The book is a reminder, old, battered, dusty, yet truthful, of what an ox-team journey across the western plains and over the Rockies was in the years that are gone.
The book so long neglected, now so full of interest, received hard usage in those former days. Before it lay at rest so long, gathering dust and cobwebs about it, like a true pioneer it was made to rough it in this world. It learned to withstand the brunt of many a hard encounter. Master and book were companions on a long and toilsome journey.
Inside and out; yes, the leaves and the covers all tell tales. This buckskin was drenched many a time by the thunder-storms of Nebraska and Wyoming; by the sleet and snow that fell upon the mountains. Between these sheets of variously-toned gray paper, close to the binding, are little waves of red, gritty stuff, contributions, on some windy day, from the sand hills of the Platte Valley, or the Big Sandy Creek (the poetic Glistening Gravel Water of the Indians), or from “The Three Crossings” of the Sweetwater, or the wearisome piece of road leading from Platte to Platte—North and South—over the ridge and down into Ash Hollow. One end of the book has been submerged in water, a reminiscence, no doubt, of the fording of either the Platte, the Sweetwater, the Big or Little Laramie or the Green River farther on. O, there are many emotions revived within me by a sight of the book; they crowd upon me thick and fast! These crisp, gray leaves of sage, where did they get between the leaves? It was, I believe, on one cool September night, at Quaking Asp Hollow. I remember that then great bonfires were blazing around our camp, and the red tongues of flames showed by their light, wild groups of dancers—the ox-punchers performing strange antics; a fantastic dancing supposed to be under the patronage of Terpsichore; or, at least, some more western muse; a something, as I recall it now, between that of our modern ball-room and the Apache Ghost-Dance.

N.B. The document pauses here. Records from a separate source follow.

(* ===== verification/Block.v ===== *)
(** * Reading blocks ([leveldb/block.h], [block.cc])

    A block keeps its bytes and the offset of its restart array; its iterator keeps offsets into them.  An offset is
    32 bits wide.  A definition is [None] where the code would read outside the block. *)
From S2P Require Import Prelude Status Coding Comparator Iterator.

Record Block := MkBlock { data_ : Slice; size_ : Z; restart_offset_ : Z }.

Definition num_restarts_of (data : Slice) (size : Z) : option Z := DecodeFixed32 (drop (Z.to_nat (size - 4)) data).

Section Block.
Variable ndebug : bool.

Definition NumRestarts (b : Block) : option Z :=
  _ ← assert_ ndebug (4 <=? size_ b); num_restarts_of (data_ b) (size_ b).

(** The constructor; a size of zero marks a bad block. *)
Definition new_Block (contents : Slice) : option Block :=
  let size := |[contents]| in
  if size <? 4 then Some (MkBlock contents 0 0)
  else
    let max_restarts_allowed := (size - 4) / 4 in
    num ← num_restarts_of contents size;
    if num >? max_restarts_allowed then Some (MkBlock contents 0 0)
    else Some (MkBlock contents size (u32 (size - u64 ((1 + num) * 4)))).
End Block.

(** [DecodeEntry] between two offsets: the lengths of the shared part, the rest of the key and the value, and the
    offset behind them; [None] is [NULL].  The sum of the lengths is 32 bits wide. *)
Definition DecodeEntry (data : Slice) (p limit : Z) : option (Z * Z * Z * Z) :=
  if limit - p <? 3 then None
  else
    let s := take (Z.to_nat (limit - p)) (drop (Z.to_nat p) data) in
    '(shared, non_shared, value_length, rest) ←
      match s with
      | a :: b :: c :: rest =>
          if Z.lor (Z.lor a b) c <? 128 then Some (a, b, c, rest)
          else
            '(shared, s) ← GetVarint32Ptr s;
            '(non_shared, s) ← GetVarint32Ptr s;
            '(value_length, s) ← GetVarint32Ptr s;
            Some (shared, non_shared, value_length, s)
      | _ => None
      end;
    if u32 (|[rest]|) <? u32 (non_shared + value_length) then None
    else Some (shared, non_shared, value_length, limit - |[rest]|).

(** [Block::Iter].  [value_] is an offset and a length, or [None] when it does not point into the block. *)
Record BlockIter := MkBlockIter {
  it_data : Slice; it_restarts : Z; it_num_restarts : Z;
  current_ : Z; restart_index_ : Z; key_ : Slice; value_ : option (Z * Z); status_ : Status
}.

Section Iter.
Context `{C : Comparator}.
Variable ndebug : bool.
Implicit Types (it : BlockIter).

Definition new_Iter (data : Slice) (restarts num_restarts : Z) : option BlockIter :=
  _ ← assert_ ndebug (num_restarts >? 0);
  Some (MkBlockIter data restarts num_restarts restarts num_restarts [] None OK).

Definition set_position (current restart_index : Z) (key : Slice) (value : option (Z * Z)) it : BlockIter :=
  MkBlockIter (it_data it) (it_restarts it) (it_num_restarts it) current restart_index key value (status_ it).

Definition NextEntryOffset it : option Z := '(off, len) ← value_ it; Some (u32 (off + len)).
Definition GetRestartPoint (index : Z) it : option Z :=
  _ ← assert_ ndebug (index <? it_num_restarts it);
  DecodeFixed32 (drop (Z.to_nat (it_restarts it + index * 4)) (it_data it)).
Definition SeekToRestartPoint (index : Z) it : option BlockIter :=
  offset ← GetRestartPoint index it; Some (set_position (current_ it) index [] (Some (offset, 0)) it).

Definition CorruptionError it : BlockIter :=
  MkBlockIter (it_data it) (it_restarts it) (it_num_restarts it) (it_restarts it) (it_num_restarts it) [] None
    (Err kCorruption "bad entry in block").
Definition no_more it : BlockIter := set_position (it_restarts it) (it_num_restarts it) (key_ it) (value_ it) it.

(** The loop that brings [restart_index_] up to [current_]. *)
Fixpoint advance_restart (fuel : nat) it : option BlockIter :=
  match fuel with
  | O => None
  | S fuel =>
      if restart_index_ it + 1 <? it_num_restarts it then
        o ← GetRestartPoint (restart_index_ it + 1) it;
        if o <? current_ it then advance_restart fuel (set_position (current_ it) (restart_index_ it + 1) (key_ it) (value_ it) it)
        else Some it
      else Some it
  end.

(** A substring of the block. *)
Definition sub_data it (off len : Z) : option Slice :=
  if (0 <=? off) && (off + len <=? |[it_data it]|) then Some (take (Z.to_nat len) (drop (Z.to_nat off) (it_data it))) else None.

Definition ParseNextKey it : option (bool * BlockIter) :=
  current ← NextEntryOffset it;
  if it_restarts it <=? current then Some (false, no_more it)
  else
    match DecodeEntry (it_data it) current (it_restarts it) with
    | None => Some (false, CorruptionError it)
    | Some (shared, non_shared, value_length, p) =>
        if |[key_ it]| <? shared then Some (false, CorruptionError it)
        else
          delta ← sub_data it p non_shared;
          it ← advance_restart (S (Z.to_nat (it_num_restarts it)))
                 (set_position current (restart_index_ it) (take (Z.to_nat shared) (key_ it) ++ delta)
                    (Some (p + non_shared, value_length)) it);
          Some (true, it)
    end.

(** The three loops that parse entries: until [stop]. *)
Fixpoint parse_until (fuel : nat) (stop : BlockIter -> option bool) it : option BlockIter :=
  match fuel with
  | O => None
  | S fuel =>
      '(more, it) ← ParseNextKey it;
      if (more : bool) then (s ← stop it; if (s : bool) then Some it else parse_until fuel stop it) else Some it
  end.
(** An entry has at least three bytes. *)
Definition parse_fuel it : nat := S (length (it_data it)).
Definition ends_at (limit : Z) it : option bool := o ← NextEntryOffset it; Some (negb (o <? limit)).

Definition BlockIter_Valid it : bool := current_ it <? it_restarts it.

Definition BlockIter_Next it : option BlockIter :=
  _ ← assert_ ndebug (BlockIter_Valid it); snd <$> ParseNextKey it.

(** The scan for a restart point before [original]; the flag says that there is none. *)
Fixpoint back_restart (fuel : nat) (original : Z) it : option (bool * BlockIter) :=
  match fuel with
  | O => None
  | S fuel =>
      o ← GetRestartPoint (restart_index_ it) it;
      if original <=? o then
        if restart_index_ it =? 0 then Some (false, no_more it)
        else back_restart fuel original (set_position (current_ it) (restart_index_ it - 1) (key_ it) (value_ it) it)
      else Some (true, it)
  end.
Definition BlockIter_Prev it : option BlockIter :=
  _ ← assert_ ndebug (BlockIter_Valid it);
  let original := current_ it in
  '(found, it) ← back_restart (S (Z.to_nat (restart_index_ it))) original it;
  if (found : bool) then
    it ← SeekToRestartPoint (restart_index_ it) it;
    parse_until (parse_fuel it) (ends_at original) it
  else Some it.

(** The binary search over the restart points: [None] inside is a corrupted entry. *)
Fixpoint search_restart (fuel : nat) (target : Slice) (left right : Z) it : option (option Z) :=
  match fuel with
  | O => None
  | S fuel =>
      if left <? right then
        let mid := u32 (left + right + 1) / 2 in
        region_offset ← GetRestartPoint mid it;
        match DecodeEntry (it_data it) region_offset (it_restarts it) with
        | Some (shared, non_shared, _, key_ptr) =>
            if negb (shared =? 0) then Some None
            else
              mid_key ← sub_data it key_ptr non_shared;
              c ← Compare mid_key target;
              if bool_decide (c = Lt) then search_restart fuel target mid right it
              else search_restart fuel target left (mid - 1) it
        | None => Some None
        end
      else Some (Some left)
  end.
Definition at_or_past (target : Slice) it : option bool := c ← Compare (key_ it) target; Some (bool_decide (c <> Lt)).
Definition BlockIter_Seek (target : Slice) it : option BlockIter :=
  found ← search_restart (S (Z.to_nat (it_num_restarts it))) target 0 (it_num_restarts it - 1) it;
  match found with
  | None => Some (CorruptionError it)
  | Some index => it ← SeekToRestartPoint index it; parse_until (parse_fuel it) (at_or_past target) it
  end.
Definition BlockIter_SeekToFirst it : option BlockIter :=
  it ← SeekToRestartPoint 0 it; snd <$> ParseNextKey it.
Definition BlockIter_SeekToLast it : option BlockIter :=
  it ← SeekToRestartPoint (it_num_restarts it - 1) it; parse_until (parse_fuel it) (ends_at (it_restarts it)) it.

Definition BlockIter_key it : option Slice := _ ← assert_ ndebug (BlockIter_Valid it); Some (key_ it).
Definition BlockIter_value it : option Slice :=
  _ ← assert_ ndebug (BlockIter_Valid it); '(off, len) ← value_ it; sub_data it off len.

#[export] Instance BlockIter_Iterator : Iterator BlockIter := {
  Valid := BlockIter_Valid; SeekToFirst := BlockIter_SeekToFirst; SeekToLast := BlockIter_SeekToLast;
  Seek := BlockIter_Seek; Next := BlockIter_Next; Prev := BlockIter_Prev;
  key := BlockIter_key; value := BlockIter_value; status := status_
}.

(** [NewIterator]: an iterator of the block, or an empty one. *)
Definition Block_NewIterator (b : Block) : option (BlockIter + EmptyIterator) :=
  if size_ b <? 4 then Some (inr (NewErrorIterator (Err kCorruption "bad block contents")))
  else
    num ← NumRestarts ndebug b;
    if num =? 0 then Some (inr NewEmptyIterator)
    else inl <$> new_Iter (data_ b) (restart_offset_ b) num.
End Iter.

Remarkable that those sketches can suggest to me so much! Yet it is that which is unseen that fills me with amaze. Turning over the leaves it all comes back. “The Journey” is no longer a dream; it becomes again a reality; I go over the long, long plodding, the slow progress of seemingly endless days. Not only do I look upon the scenes which were transferred to the book, but, through sympathy, on others also that, for want of time, were left unsketched. Incidents of many kinds thrust their memories upon me. Sometimes the experiences recalled were pleasurable; sometimes they were sad. But mirthful or tragic, pathetic or terrible, I go over them again, and the twelve hundred miles, nay, the fifteen hundred, considering the circuitous route that we were compelled to follow, pass before me like a moving panorama. Prairies, hills, streams, mountains, canons, follow each other in quick succession—all the ever-changing prospect between the banks of the Missouri River and the Inland Sea.

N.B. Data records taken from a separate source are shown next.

Lemma body_app es fs : body (es ++ fs) = body es ++ body fs.
Proof. unfold body. by rewrite fmap_app, concat_app. Qed.
Lemma body_cons e es : body (e :: es) = enc_item e ++ body es.
Proof. done. Qed.
Lemma off_0 es : off es 0 = O.
Proof. done. Qed.
Lemma off_all es n : (length es <= n)%nat -> off es n = length (body es).
Proof. intros Hn. unfold off. by rewrite take_ge. Qed.
Lemma off_S es n e : es !! n = Some e -> off es (S n) = (off es n + length (enc_item e))%nat.
Proof. intros E. unfold off. erewrite take_S_r by done. rewrite body_app, length_app. cbn. by rewrite app_nil_r. Qed.
Lemma off_app es fs n : (n <= length es)%nat -> off (es ++ fs) n = off es n.
Proof. intros Hn. unfold off. by rewrite take_app_le. Qed.
Lemma length_enc_item e : (3 + length (i_value e) + (length (i_key e) - i_shared e) <= length (enc_item e))%nat.
Proof.
  unfold enc_item. rewrite !length_app, length_drop.
  pose proof (length_EncodeVarint32 (Z.of_nat (i_shared e))). pose proof (length_EncodeVarint32 (|[i_key e]| - Z.of_nat (i_shared e))).
  pose proof (length_EncodeVarint32 (|[i_value e]|)). lia.
Qed.
Lemma off_step es n : (n < length es)%nat -> (off es n + 3 <= off es (S n))%nat.
Proof. intros [e E]%lookup_lt_is_Some_2. rewrite (off_S es n e E). pose proof (length_enc_item e). lia. Qed.
Lemma off_mono es n m : (n <= m)%nat -> (off es n <= off es m)%nat.
Proof.
  induction 1 as [| m Hm IH]; [done |]. destruct (Nat.lt_ge_cases m (length es)) as [Hl | Hl].
  - pose proof (off_step es m Hl). lia.
  - rewrite (off_all es m), (off_all es (S m)) in * by lia. done.
Qed.
Lemma off_lt es n m : (n < m)%nat -> (n < length es)%nat -> (off es n < off es m)%nat.
Proof. intros Hm Hn. pose proof (off_step es n Hn). pose proof (off_mono es (S n) m ltac:(lia)). lia. Qed.
Lemma off_lt_inv es n m : (off es n < off es m)%nat -> (n < m)%nat.
Proof. intros Ho. destruct (Nat.lt_ge_cases n m); [done |]. pose proof (off_mono es m n ltac:(lia)). lia. Qed.
Lemma off_le es n : (off es n <= length (body es))%nat.
Proof. destruct (Nat.le_ge_cases (length es) n); [by rewrite off_all |]. rewrite <- (off_all es (length es)) by done. by apply off_mono. Qed.
Lemma count_le es : (3 * length es <= length (body es))%nat.
Proof. induction es as [| e es IH]; [done |]. rewrite body_cons, length_app. cbn [length]. pose proof (length_enc_item e). lia. Qed.

Lemma drop_off es n e tl : es !! n = Some e -> drop (off es n) (body es ++ tl) = enc_item e ++ body (drop (S n) es) ++ tl.
Proof.
  intros E. rewrite <- (take_drop_middle es n e E) at 2. rewrite body_app, body_cons, <- !app_assoc. apply drop_app_length.
Qed.

(** ** Decoding an entry *)
Lemma varint32_one v x l : word 32 v -> EncodeVarint32 v = x :: l -> x < 128 -> 0 <= x -> l = [] /\ x = v.
Proof.
  intros Hv E Hx H0. pose proof (GetVarint32_encode v [] Hv) as G. rewrite E in G. cbn [app] in G.
  unfold GetVarint32, GetVarint32Ptr in G. destruct (decide (Z.land x 128 = 0)) as [_ | Hn].
  - rewrite app_nil_r in G. by injection G.
  - exfalso. apply Hn. apply Z.bits_inj'. intros i Hi. rewrite Z.land_spec, Z.bits_0. destruct (Z.eq_dec i 7) as [-> | Hne].
    + rewrite (word_testbit 7 x 7); [done | | lia | lia]. split; [done | cbn; lia].
    + change 128 with (2 ^ 7). by rewrite Z.pow2_bits_false, andb_false_r by lia.
Qed.

Lemma lor_lt_128 a b : 0 <= a -> 0 <= b -> Z.lor a b < 128 -> a < 128 /\ b < 128.
Proof.
  intros Ha Hb Hl. pose proof (Z.sub_lor_l_same_r a b). pose proof (Z.sub_lor_l_same_l b a).
  assert (0 <= Z.land a (Z.lnot b)) by (apply Z.land_nonneg; by left).
  assert (0 <= Z.land b (Z.lnot a)) by (apply Z.land_nonneg; by left). lia.
Qed.

Lemma DecodeEntry_ok data p limit a b c rest :
  word 32 a -> word 32 b -> word 32 c -> 0 <= p -> |[rest]| < 2 ^ 32 -> b + c <= |[rest]| ->
  take (Z.to_nat (limit - p)) (drop (Z.to_nat p) data) = EncodeVarint32 a ++ EncodeVarint32 b ++ EncodeVarint32 c ++ rest ->
  3 <= limit - p -> DecodeEntry data p limit = Some (a, b, c, limit - |[rest]|).
Proof.
  intros Ha Hb Hc Hp Hr Hbc E Hl. unfold DecodeEntry. rewrite (proj2 (Z.ltb_ge _ _)) by done. cbn zeta. rewrite E. clear E.
  pose proof (slice_size_nonneg rest). assert (u32 (|[rest]|) = |[rest]|) as Er by (apply wrap_small; split; lia).
  assert (u32 (b + c) = b + c) as Ebc by (apply wrap_small; split; destruct Hb, Hc; lia).
  set (s := EncodeVarint32 a ++ EncodeVarint32 b ++ EncodeVarint32 c ++ rest).
  assert (∃ x y z q, s = x :: y :: z :: q /\ 0 <= x /\ 0 <= y /\ 0 <= z /\
    (Z.lor (Z.lor x y) z < 128 -> x = a /\ y = b /\ z = c /\ q = rest)) as (x & y & z & q & Es & Hx & Hy & Hz & Hfast).
  { pose proof (length_EncodeVarint32 a) as La. pose proof (length_EncodeVarint32 b) as Lb. pose proof (length_EncodeVarint32 c) as Lc.
    assert (bytes (take 3 s)) as Hby.
    { unfold s. rewrite !app_assoc. rewrite take_app_le by (rewrite !length_app; lia).
      apply Forall_take. rewrite !Forall_app. repeat split; apply bytes_EncodeVarint32. }
    assert (EncodeVarint32 a ++ EncodeVarint32 b ++ EncodeVarint32 c ++ rest = s) as Es by done. clearbody s.
    destruct s as [| x [| y [| z q]]]; try (apply (f_equal length) in Es; rewrite !length_app in Es; cbn in Es; lia).
    cbn in Hby. apply list.Forall_cons in Hby as [[Hx _] Hby]. apply list.Forall_cons in Hby as [[Hy _] Hby].
    apply list.Forall_cons in Hby as [[Hz _] _].
    exists x, y, z, q. split; [done |]. split_and!; try done. intros [[Hlx Hly]%lor_lt_128 Hlz]%lor_lt_128; [| done || by apply Z.lor_nonneg..].
    destruct (EncodeVarint32 a) as [| x' l] eqn:E1; [cbn in La; lia |]. cbn in Es. injection Es as -> Es.
    destruct (varint32_one a x l Ha E1 Hlx Hx) as [-> ->]. cbn in Es.
    destruct (EncodeVarint32 b) as [| y' l] eqn:E2; [cbn in Lb; lia |]. cbn in Es. injection Es as -> Es.
    destruct (varint32_one b y l Hb E2 Hly Hy) as [-> ->]. cbn in Es.
    destruct (EncodeVarint32 c) as [| z' l] eqn:E3; [cbn in Lc; lia |]. cbn in Es. injection Es as -> Es.
    by destruct (varint32_one c z l Hc E3 Hlz Hz) as [-> ->]. }
  rewrite Es. destruct (Z.ltb_spec (Z.lor (Z.lor x y) z) 128) as [Hlt | _].
  - destruct (Hfast Hlt) as (-> & -> & -> & ->). cbn [mbind option_bind]. by rewrite Er, Ebc, (proj2 (Z.ltb_ge _ _)).
  - rewrite <- Es. unfold s. change GetVarint32Ptr with GetVarint32.
    rewrite GetVarint32_encode by done. cbn [mbind option_bind]. rewrite GetVarint32_encode by done. cbn [mbind option_bind].
    rewrite GetVarint32_encode by done. cbn [mbind option_bind]. by rewrite Er, Ebc, (proj2 (Z.ltb_ge _ _)).
Qed.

The Start from Missouri River.
How rapidly we have grown! What was once but dreams of the future first changed to reality, and then sank away until now they are but dreams of the past. No more the long train of dust-covered wagons, drawn by the slow and patient oxen, winds across the level plains or passes through the deep defile. No more the Pony Express or the lumbering stage-coach bring the quickest word or forms the fastest transport between the inter-mountain region and “The States.” How hard it is to understand the briefness of time that has passed since this great interior country was practically a howling wilderness, inhabited by bands of savage Indians and penetrated only by intrepid trappers or hunters! As we are now whirled along over the Laramie Plains, the Humboldt Desert, or through the Echo or Weber Canons, reclining on luxuriously cushioned seats, and but a few hours away from the Atlantic or Pacific seaboards, we can scarcely realize it. Surely the locomotive plays a wondrous part in the destiny of modern nations. Without its aid the country through which we are about to pass might have become as was surmised by Irving, the cradle of a race inimical to the higher civilization to the East and West. Now we behold it a land giving promise of future greatness, where peace, wealth and happiness shall go hand in hand, and where already it is well-nigh impossible for the youth of today to fully comprehend the struggles and privations of its pioneer fathers.

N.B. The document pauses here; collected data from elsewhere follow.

Lemma FilterBlock_Finish_has groups fs cur b : builder_has groups fs cur b -> |[concat cur]| < 2 ^ 64 -> Z.of_nat (length cur) < 2 ^ 31 ->
  ∃ groups' fs' b', FilterBlock_Finish P b = Some (filter_bytes fs', b') /\ Forall2 covers groups' fs' /\
    bytes (filter_bytes fs') /\ |[filter_bytes fs']| <= 2 ^ 32 * Z.of_nat (length (concat groups ++ cur)) + 4 * (Z.of_nat (length groups) + 2) + 5 /\
    ∀ i K k, (groups ++ [cur]) !! i = Some K -> k ∈ K -> groups' !! i = Some K.
Proof.
  intros Hb Hsz Hn. unfold FilterBlock_Finish. rewrite (fh_start _ _ _ _ Hb).
  assert (∀ groups fs cur b, builder_has groups fs cur b -> PutFixed32 (foldl PutFixed32 (result_ b) (filter_offsets_ b)) (u32 (|[result_ b]|)) ++ [u8 kFilterBaseLg] = filter_bytes fs) as Hbytes.
  { clear. intros groups fs cur b Hb. rewrite (fh_result _ _ _ _ Hb), (fh_offsets _ _ _ _ Hb), foldl_PutFixed32. unfold PutFixed32, filter_bytes.
    rewrite !fmap_app, concat_app. cbn [fmap list_fmap concat]. by rewrite app_nil_r, <- !app_assoc. }
  assert (∀ groups fs cur b, builder_has groups fs cur b -> |[filter_bytes fs]| <= 2 ^ 32 * Z.of_nat (length (concat groups)) + 4 * (Z.of_nat (length groups) + 1) + 5) as Hsize.
  { clear. intros groups fs cur b Hb. unfold filter_bytes. rewrite !slice_size_app, size_fixed32_array, length_fmap, length_app, length_offsets.
    rewrite (list.Forall2_length _ _ _ (fh_covers _ _ _ _ Hb)). pose proof (fh_size _ _ _ _ Hb). cbn [length]. change (|[ [u8 kFilterBaseLg] ]|) with 1. lia. }
  assert (∀ groups fs cur b, builder_has groups fs cur b -> bytes (filter_bytes fs)) as Hby.
  { clear. intros groups fs cur b Hb. unfold filter_bytes, bytes. rewrite !Forall_app. split_and!; [apply (fh_bytes _ _ _ _ Hb) | | apply list.Forall_singleton; by_compute].
    induction (u32 <$> (offsets fs ++ [|[concat fs]|])) as [| v l IH]; [constructor |]. cbn [fmap list_fmap concat]. apply Forall_app. split; [apply bytes_EncodeFixed32 | done]. }
  case_decide as Hcur.
  - cbn [mbind option_bind]. rewrite (Hbytes _ _ _ _ Hb). do 3 eexists. split; [done |]. split; [apply (fh_covers _ _ _ _ Hb) |]. split; [by eapply Hby |].
    split; [rewrite length_app; specialize (Hsize _ _ _ _ Hb); lia |].
    assert (cur = []) as -> by (apply (f_equal length) in Hcur; rewrite length_offsets in Hcur; by apply length_zero_iff_nil).
    intros i K k E Hk. apply lookup_app_Some in E as [E | [Hge E]]; [done |].
    destruct (i - length groups)%nat as [| n]; [| by destruct n]. injection E as <-. by apply not_elem_of_nil in Hk.
  - destruct (GenerateFilter_has _ _ _ _ Hb Hsz Hn) as (f & b' & -> & Hb'). cbn [mbind option_bind]. rewrite (Hbytes _ _ _ _ Hb').
    do 3 eexists. split; [done |]. split; [apply (fh_covers _ _ _ _ Hb') |]. split; [by eapply Hby |]. split; [| done].
    specialize (Hsize _ _ _ _ Hb'). rewrite concat_app, !length_app in Hsize. cbn [concat length] in Hsize. rewrite app_nil_r in Hsize. rewrite length_app. lia.
Qed.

The sketches, the greater number, are roughly made. There was little time to loiter by the wayside. Some of them are hardly more than hasty outlines, filled in, perhaps, when the camping-ground was reached. Some show an impression dashed off of a morning or evening, or, sometimes, of a noonday. Once in a while there is a subject more carefully finished, telling of an early camp or of a half-day’s rest. Some are in white and black merely, others in color.
What a new delight it was to one young and city-bred, to mingle in the freedom of camp life such as we enjoyed near that spot. How sweet it was to pass the days and nights under the blue canopy of heaven! Three weeks we remained there; three weeks elapsed ere our train was ready to start. There was nothing very beautiful, it may be, in the scenery bordering upon “The Mad Waters,” but it was wild and sylvan at the time, and we were excited by the prospect of those months of travel that lay before us.